A descoberta de petróleo na Bacia da Foz do Amazonas, no Amapá, divulgada nesta sexta-feira (14), foi recebida com otimismo pelo setor de petróleo e gás, mas também acendeu alertas sobre os desafios ambientais que cercam a exploração da região. Ao CNN Prime Time, Telmo Ghiorzi, CEO da ABESPetro, Associação Brasileira das Empresas de Bens e Serviços de Petróleo, avaliou o anúncio e destacou os obstáculos que ainda precisam ser superados antes de qualquer extração efetiva.
Otimismo aguardado há 13 anos
O bloco exploratório em questão foi leiloado pelo regime de concessão em 2013, e a descoberta representa o resultado de mais de uma década de espera pelo setor. “É um otimismo que é aguardado há 13 anos”, afirmou Ghiorzi.

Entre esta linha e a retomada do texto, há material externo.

Lemma load_word_bit bs i :
  all_bytes bs → (i < 8 * length bs)%nat →
  Z.testbit (load_word bs) (Z.of_nat i) = Z.testbit (bs !!! (i / 8)%nat) (Z.of_nat (i mod 8)).
Proof.
  intros Hbs. revert i. induction Hbs as [|b bs Hb Hbs IH]; intros i Hi; [simpl in Hi; lia|].
  change (load_word (b :: bs)) with (b + 256 * load_word bs).
  rewrite Z.add_comm, Z.mul_comm. rewrite <- (lor_add _ b 8) by (done || lia).
  rewrite Z.lor_spec, <- Z.shiftl_mul_pow2 by lia.
  destruct (decide (i < 8)%nat) as [Hlt|Hge].
  - rewrite Nat.div_small, Nat.mod_small by done. rewrite Z.shiftl_spec_low by lia. done.
  - rewrite (bits_above b 8) by (done || lia). rewrite orb_false_r, Z.shiftl_spec by lia.
    replace (Z.of_nat i - 8) with (Z.of_nat (i - 8)) by lia. simpl in Hi. rewrite IH by lia.
    assert (Hs : i = (i - 8 + 1 * 8)%nat) by lia. rewrite Hs at 3 4. rewrite Nat.div_add, Nat.Div0.mod_add by lia.
    by rewrite Nat.add_1_r.
Qed.

(** An operation that works bit by bit. *)
Definition bitwise (op : Z → Z → Z) (f : bool → bool → bool) : Prop :=
  ∀ x y, 0 ≤ x → 0 ≤ y → 0 ≤ op x y ∧ ∀ i, 0 ≤ i → Z.testbit (op x y) i = f (Z.testbit x i) (Z.testbit y i).

Section count.
Context (op : Z → Z → Z) (f : bool → bool → bool) (Hop : bitwise op f) (Hff : f false false = false).

(** The bits of two bit vectors. *)
Definition bit_pair (a b : bytes) (i : nat) : bool :=
  f (Z.testbit (a !!! (i / 8)%nat) (Z.of_nat (i mod 8))) (Z.testbit (b !!! (i / 8)%nat) (Z.of_nat (i mod 8))).

Lemma bit_pair_drop a b n i : bit_pair (drop n a) (drop n b) i = bit_pair a b (8 * n + i).
Proof.
  unfold bit_pair. rewrite !list_lookup_total_alt, !lookup_drop.
  rewrite (Nat.mul_comm 8), Nat.div_add_l by lia. by rewrite (Nat.add_comm (n * 8) i), Nat.Div0.mod_add.
Qed.

Lemma word_counts a b :
  all_bytes a → all_bytes b → length a = length b → (8 ≤ length a)%nat →
  popcount64 (op (load_word (take 8 a)) (load_word (take 8 b))) = bsum (bit_pair a b) 64.
Proof.
  intros Ha Hb Hlen H8.
  assert (Hw : ∀ l, all_bytes l → (8 ≤ length l)%nat → ∀ i, (i < 64)%nat →
    Z.testbit (load_word (take 8 l)) (Z.of_nat i) = Z.testbit (l !!! (i / 8)%nat) (Z.of_nat (i mod 8))).
  { intros l Hl Hl8 i Hi. rewrite load_word_bit; [|by apply Forall_take|rewrite length_take; lia].
    f_equal. rewrite !list_lookup_total_alt, lookup_take_lt; [done|]. apply Nat.Div0.div_lt_upper_bound. lia. }
  destruct (Hop (load_word (take 8 a)) (load_word (take 8 b))) as [Hpos Hbit];
    try (apply load_word_bound; by apply Forall_take).
  unfold popcount64. rewrite popcount_bits by done. apply bsum_ext. intros i Hi.
  rewrite Hbit by lia. rewrite !Hw by (done || lia). done.
Qed.

Lemma count_words_bits fuel a b total :
  all_bytes a → all_bytes b → length a = length b → (length a < fuel)%nat →
  ∃ n a' b', count_words fuel op a b total = (total + bsum (bit_pair a b) (8 * n), a', b') ∧
    a' = drop n a ∧ b' = drop n b ∧ (n ≤ length a)%nat.
Proof.
  revert a b total. induction fuel as [|fuel IH]; intros a b total Ha Hb Hlen Hf; [lia|]. simpl.
  case_bool_decide as H8.
  - rewrite word_counts by done.
    destruct (IH (drop 8 a) (drop 8 b) (total + bsum (bit_pair a b) 64)) as (n & a' & b' & -> & -> & -> & Hn);
      rewrite ?length_drop; try (by apply Forall_drop); try lia.
    rewrite length_drop in Hn. exists (8 + n)%nat. eexists _, _. split; [|split; [|split; [|lia]]]; rewrite ?drop_drop; try done.
    f_equal. f_equal. replace (8 * (8 + n))%nat with (64 + 8 * n)%nat by lia. rewrite bsum_add.
    rewrite (bsum_ext (bit_pair (drop 8 a) (drop 8 b)) (λ i, bit_pair a b (64 + i))); [lia|].
    intros i _. apply bit_pair_drop.
  - exists 0%nat. eexists _, _. rewrite Z.add_0_r. split; [done|]. split; [done|]. split; [done|lia].
Qed.
(** [zstd]: its results are a count or an error's code. *)
Record zstd_frame_header := FrameHeader { h_frame : bool; h_window : Z; h_content : Z }.
Inductive zstd_header := HError (code : Z) | HNeeds (n : Z) | HFrame (h : zstd_frame_header).
Class Zstd := {
  ZSTD_DCtx : Type;
  ZSTD_createDCtx : nat → Z → option ZSTD_DCtx;
  ZSTD_getFrameHeader : bytes → zstd_header;
  ZSTD_decompressStream : ZSTD_DCtx → bytes → Z → ZSTD_DCtx * nat * bytes * (Z + Z) }.
Definition ZSTD_error_memory_allocation : Z := 64.
Definition ZSTD_error_frameParameter_windowTooLarge : Z := 16.
Definition ZSTD_CONTENTSIZE_UNKNOWN : Z := 2 ^ 64 - 1.

(** [tinfl], which reads the window and is given room in it from an offset. *)
Class Tinfl := {
  tinfl_decompressor : Type;
  tinfl_init : tinfl_decompressor;
  tinfl_decompress : bool → tinfl_decompressor → bytes → bytes → Z → Z → tinfl_decompressor * nat * bytes * Z }.
Definition TINFL_STATUS_DONE : Z := 0.
Definition TINFL_STATUS_NEEDS_MORE_INPUT : Z := 1.
Definition TINFL_STATUS_HAS_MORE_OUTPUT : Z := 2.
Definition TINFL_LZ_DICT_SIZE : Z := 32768.

(** ** Steps *)

Definition CODEC_SLICE : Z := Z.shiftl 1 16.
Definition UINT_MAX : Z := 2 ^ 32 - 1.

(** What one step of a member's decoder ended on. *)
Inductive step := STEP_ERROR (why : bytes) | STEP_INPUT | STEP_FULL | STEP_END.

(** A step's answer: how it ended, the codec's state, the input not consumed
    and the output. *)
Record stepped (X : Type) := Stepped { s_step : step; s_state : X; s_input : bytes; s_out : bytes }.
Arguments Stepped {X}.
Arguments s_step {X}.
Arguments s_state {X}.
Arguments s_input {X}.
Arguments s_out {X}.

(** ** bzip2 and xz *)

Section bzip2.
Context `{Bzlib}.

Definition bz2_turn (budget : Z) (s : bz_stream * bytes * bytes) : (bz_stream * bytes * bytes) + stepped bz_stream :=
  let '(bz, p, out) := s in
  let room := budget - Z.of_nat (length out) in
  if room =? 0 then inr (Stepped STEP_FULL bz p out)
  else
    let offered := if Z.of_nat (length p) <? UINT_MAX then p else take (Z.to_nat UINT_MAX) p in
    let out_take := if room <? CODEC_SLICE then room else CODEC_SLICE in
    let '(bz, used, produced, rc) := BZ2_bzDecompress bz offered out_take in
    let p := drop used p in
    let out := out ++ produced in
    if rc =? BZ_STREAM_END then inr (Stepped STEP_END bz p out)
    else if negb (rc =? BZ_OK) then inr (Stepped (STEP_ERROR (lit "corrupt bzip2 data")) bz p out)
    else if bool_decide (p = []) && (Z.of_nat (length produced) <? out_take) then inr (Stepped STEP_INPUT bz p out)
    else inl (bz, p, out).

(** Each turn takes input or fills its room. *)
Definition bz2_step (bz : bz_stream) (p : bytes) (budget : Z) : option (stepped bz_stream) :=
  match until (bz2_turn budget) (Z.to_pos (Z.of_nat (length p) + budget + 2)) (bz, p, []) with
  | inr r => Some r
  | inl _ => None
  end.

End bzip2.

Section xz.
Context `{Lzma}.

Definition xz_turn (budget : Z) (s : lzma_stream * bytes * bytes) : (lzma_stream * bytes * bytes) + stepped lzma_stream :=
  let '(z, p, out) := s in
  let room := budget - Z.of_nat (length out) in
  if room =? 0 then inr (Stepped STEP_FULL z p out)
  else
    let out_take := if room <? CODEC_SLICE then room else CODEC_SLICE in
    let '(z, used, produced, rc) := lzma_code z p out_take in
    let p := drop used p in
    let out := out ++ produced in
    if rc =? LZMA_STREAM_END then inr (Stepped STEP_END z p out)
    else if (rc =? LZMA_BUF_ERROR) && bool_decide (p = []) then inr (Stepped STEP_INPUT z p out)
    else if negb (rc =? LZMA_OK) then
      let why := if rc =? LZMA_MEMLIMIT_ERROR then lit "xz memory limit exceeded"
                 else if rc =? LZMA_MEM_ERROR then lit "out of memory" else lit "corrupt xz data" in
      inr (Stepped (STEP_ERROR why) z p out)
    else if bool_decide (p = []) && (Z.of_nat (length produced) <? out_take) then inr (Stepped STEP_INPUT z p out)
    else inl (z, p, out).

Definition xz_step (z : lzma_stream) (p : bytes) (budget : Z) : option (stepped lzma_stream) :=
  match until (xz_turn budget) (Z.to_pos (Z.of_nat (length p) + budget + 2)) (z, p, []) with
  | inr r => Some r
  | inl _ => None
  end.

End xz.

(** ** zstd *)

Section zstd.
Context `{Zstd}.

Definition zstd_why (code : Z) : bytes :=
  if code =? ZSTD_error_memory_allocation then lit "out of memory"
  else if code =? ZSTD_error_frameParameter_windowTooLarge then lit "zstd window larger than the limit"
  else lit "corrupt zstd data".

(** The decoder's context and what is known of the current frame. *)
Record zstd_state := ZstdState {
  zd : ZSTD_DCtx; zwindow : Z; zhdr_ok : bool; zdrain : bool; zsize : Z; zmade : Z }.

Ele ressaltou, no entanto, que a descoberta ainda não é definitiva: serão necessárias mais perfurações para delimitar, quantificar e qualificar a reserva. “Aparentemente, teremos uma reserva que, se tudo correr bem, será similar ao que encontraram na Guiana, que foram 11 bilhões de barris”, disse.
Para efeito de comparação, o Brasil conta atualmente com reservas próximas a 15 bilhões de barris. “Se nós encontrarmos nessa localização uma reserva parecida, a gente muda o patamar radicalmente”, acrescentou.
Questão ambiental permanece mal equacionada
Apesar do entusiasmo, Ghiorzi foi enfático ao apontar que a questão ambiental ainda representa um sério entrave. “Pesa negativamente e pesa muito. Esse permanece um enorme desafio”, declarou.